When the MOSFET is connected to the bus and load ground, a high voltage side switch is used. Often P-channel MOSFETs are used in this topology, again for voltage drive considerations. Determining the current rating The second step is to select the current rating of the MOSFET. Depending on the circuit structure, this current rating should be the maximum current that the load can withstand under all circumstances.
Similar to the case of voltage, the designer must ensure that the selected MOSFET can withstand this current rating, even when the system is generating spike currents. The two current cases considered are continuous mode and pulse spikes. This parameter is referenced by the FDN304P DATASHEET, where the MOSFET is in steady state in continuous conduction mode, when current is continuously flowing through the device.
Pulse spikes are when there is a large surge (or spike) of current flowing through the device. Once the maximum current under these conditions has been determined, it is simply a matter of directly selecting a device that can withstand this maximum current.
After selecting the rated current, the conduction loss must also be calculated. In practice, MOSFETs are not ideal devices because there is a loss of power during the conductive process, which is called conduction loss.

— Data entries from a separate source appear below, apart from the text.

(** Two texts that start with digits up to a character that is none agree
    on the digits, on that character and on what follows. *)
Lemma digits_then_other (s1 s2 r1 r2 : string) (c1 c2 : ascii) :
  all_digits s1 = true -> all_digits s2 = true ->
  is_digit c1 = false -> is_digit c2 = false ->
  s1 ++ String c1 r1 = s2 ++ String c2 r2 ->
  s1 = s2 /\ c1 = c2 /\ r1 = r2.
Proof.
revert s2. induction s1 as [|x s1 IH]; intros [|y s2] H1 H2 Hc1 Hc2 Heq;
  simpl in *.
- injection Heq as -> ->. auto.
- injection Heq as -> _. apply andb_true_iff in H2. destruct H2 as [Hy _].
  congruence.
- injection Heq as -> _. apply andb_true_iff in H1. destruct H1 as [Hx _].
  congruence.
- injection Heq as -> Heq.
  apply andb_true_iff in H1. apply andb_true_iff in H2.
  destruct (IH s2 (proj2 H1) (proj2 H2) Hc1 Hc2 Heq) as (-> & -> & ->).
  auto.
Qed.

Lemma format_fields (c : clock_time) :
  format c
  = put_int 4 "0" (Byte.to_N (year c)) ++ "/"
      ++ put_int 2 "0" (Byte.to_N (month c)) ++ "/"
      ++ put_int 2 "0" (Byte.to_N (day c)) ++ " - "
      ++ put_int 2 "0" (Byte.to_N (hour c)) ++ ":"
      ++ put_int 2 "0" (Byte.to_N (minute c)).
Proof.
unfold format. cbn [append]. now rewrite !append_assoc.
Qed.

Lemma format_same_counters (a b : clock_time) :
  year a = year b -> month a = month b -> day a = day b ->
  hour a = hour b -> minute a = minute b -> format a = format b.
Proof.
intros Hy Hmo Hd Hh Hmi. unfold format. now rewrite Hy, Hmo, Hd, Hh, Hmi.
Qed.

Lemma format_counters (a b : clock_time) :
  format a = format b ->
  year a = year b /\ month a = month b /\ day a = day b /\
  hour a = hour b /\ minute a = minute b.
Proof.
rewrite !format_fields. intros H.
destruct (year_field (year a)) as (_ & Hya & Hyan).
destruct (year_field (year b)) as (_ & Hyb & Hybn).
destruct (short_field (month a)) as (_ & Hma & Hman).
destruct (short_field (month b)) as (_ & Hmb & Hmbn).
destruct (short_field (day a)) as (_ & Hda & Hdan).
destruct (short_field (day b)) as (_ & Hdb & Hdbn).
destruct (short_field (hour a)) as (_ & Hha & Hhan).
destruct (short_field (hour b)) as (_ & Hhb & Hhbn).
destruct (short_field (minute a)) as (_ & _ & Hmian).
destruct (short_field (minute b)) as (_ & _ & Hmibn).
apply (digits_then_other _ _ _ _ "/" "/" Hya Hyb eq_refl eq_refl) in H.
destruct H as (Hy & _ & H).
apply (digits_then_other _ _ _ _ "/" "/" Hma Hmb eq_refl eq_refl) in H.
destruct H as (Hmo & _ & H).
apply (digits_then_other _ _ _ _ " " " " Hda Hdb eq_refl eq_refl) in H.
destruct H as (Hd & _ & H).
injection H as H.
apply (digits_then_other _ _ _ _ ":" ":" Hha Hhb eq_refl eq_refl) in H.
destruct H as (Hh & _ & Hmi).
repeat split; eapply field_inj; eassumption.
Qed.

Lemma format_length_sum (c : clock_time) :
  String.length (format c)
  = 10 + width2 (month c) + width2 (day c) + width2 (hour c)
      + width2 (minute c).
Proof.
rewrite format_fields, !length_append.
destruct (year_field (year c)) as (-> & _).
destruct (short_field (month c)) as (-> & _).
destruct (short_field (day c)) as (-> & _).
destruct (short_field (hour c)) as (-> & _).
destruct (short_field (minute c)) as (-> & _).
simpl. lia.
Qed.

Lemma format_at_least_18 (c : clock_time) : 18 <= String.length (format c).
Proof.
rewrite format_length_sum. unfold width2.
destruct (Byte.to_N (month c) <? 100)%N, (Byte.to_N (day c) <? 100)%N,
  (Byte.to_N (hour c) <? 100)%N, (Byte.to_N (minute c) <? 100)%N; lia.
Qed.

(** X1: the text of [format] is 10 characters and the four fields of
    width 2 long, each of these 2 characters wide for a counter below 100
    and 3 from 100 on: between 18 and 22 characters in all. *)
Theorem format_length :
  forall c : clock_time,
    String.length (format c)
    = 10 + width2 (month c) + width2 (day c) + width2 (hour c)
        + width2 (minute c) /\
    18 <= String.length (format c) <= 22.
Proof.
intros c. split; [apply format_length_sum|].
rewrite format_length_sum. unfold width2.
destruct (Byte.to_N (month c) <? 100)%N, (Byte.to_N (day c) <? 100)%N,
  (Byte.to_N (hour c) <? 100)%N, (Byte.to_N (minute c) <? 100)%N; lia.
Qed.

(** X2: two payloads have the same text exactly when their year, month,
    day, hour and minute agree; the text says nothing of the id and of the
    reserved bytes. *)
Theorem format_tells_counters :
  forall a b : clock_time,
    format a = format b
    <-> year a = year b /\ month a = month b /\ day a = day b /\
        hour a = hour b /\ minute a = minute b.
Proof.
intros a b. split.
- apply format_counters.
- intros (Hy & Hmo & Hd & Hh & Hmi). now apply format_same_counters.
Qed.

(** X3: [operator==] holds exactly when the ids agree and the two texts of
    [format] are the same. *)
Theorem eqb_id_and_text :
  forall a b : clock_time,
    eqb a b = true <-> id a = id b /\ format a = format b.
Proof.
intros a b. rewrite eqb_same_fields. unfold same_fields. split.
- intros (Hid & Hy & Hmo & Hd & Hh & Hmi).
  split; [exact Hid | now apply format_same_counters].
- intros (Hid & Htext). apply format_counters in Htext. tauto.
Qed.

(** X4: [operator==] is reflexive, symmetric and transitive, and does not
    tell apart payloads that differ in reserved bytes only. *)
Theorem eqb_equivalence :
  (forall a : clock_time, eqb a a = true) /\
  (forall a b : clock_time, eqb a b = eqb b a) /\
  (forall a b c : clock_time,
      eqb a b = true -> eqb b c = true -> eqb a c = true) /\
  (forall (a : clock_time) (r1 r2 r3 r4 : byte),
      eqb a {| id := id a; reserved1 := r1; reserved2 := r2;
               year := year a; month := month a; day := day a;
               hour := hour a; minute := minute a;
               reserved3 := r3; reserved4 := r4 |} = true).
Proof.
split; [|split; [|split]].
- intros a. apply eqb_same_fields. repeat split.
- intros a b. destruct (eqb a b) eqn:Hab, (eqb b a) eqn:Hba; try reflexivity.
  + apply eqb_same_fields in Hab. rewrite <- Hba. symmetry.
    apply eqb_same_fields. unfold same_fields in *. intuition congruence.
  + apply eqb_same_fields in Hba. rewrite <- Hab.
    apply eqb_same_fields. unfold same_fields in *. intuition congruence.
- intros a b c Hab Hbc. apply eqb_same_fields in Hab, Hbc.
  apply eqb_same_fields. unfold same_fields in *. intuition congruence.
- intros a r1 r2 r3 r4. apply eqb_same_fields. repeat split.
Qed.

Lemma eqb_equivalence_witness :
  eqb clock_0304 (Schema.as_clock_time
                    (BaseFrame.packet raw_clock_0304_reserved)) = true.
Proof.
destruct eqb_equivalence as (_ & _ & Htrans & _).
apply (Htrans _ (Schema.as_clock_time (BaseFrame.packet raw_clock_0304)));
  reflexivity.
Defined.

End FormatShape.

(* ------------------------------------------------------------------------- *)
(** * clock_time::diff: what the markers add *)

Section DiffCounting.
Import Stream DiffSpec DiffCount ClockTime Samples.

The MOSFET acts as a variable resistor when it is "on", as determined by the RDS(ON) of the device, and varies significantly with temperature. The power dissipation of the device can be calculated from Iload2 x RDS(ON), and since the on-resistance varies with temperature, the power dissipation varies proportionally. The higher the voltage VGS applied to the MOSFET, the smaller the RDS(ON) will be; conversely the higher the RDS(ON) will be. For the system designer, this is where the tradeoffs come into play depending on the system voltage. For portable designs, it is easier (and more common) to use lower voltages, while for industrial designs, higher voltages can be used.
Note that the RDS(ON) resistance rises slightly with current. Variations on the various electrical parameters of the RDS(ON) resistor can be found in the technical data sheet provided by the manufacturer.
Determining Thermal Requirements The next step in selecting a MOSFET is to calculate the thermal requirements of the system. The designer must consider two different scenarios, the worst case and the true case. It is recommended that the calculation for the worst-case scenario be used, as this result provides a greater margin of safety and ensures that the system will not fail.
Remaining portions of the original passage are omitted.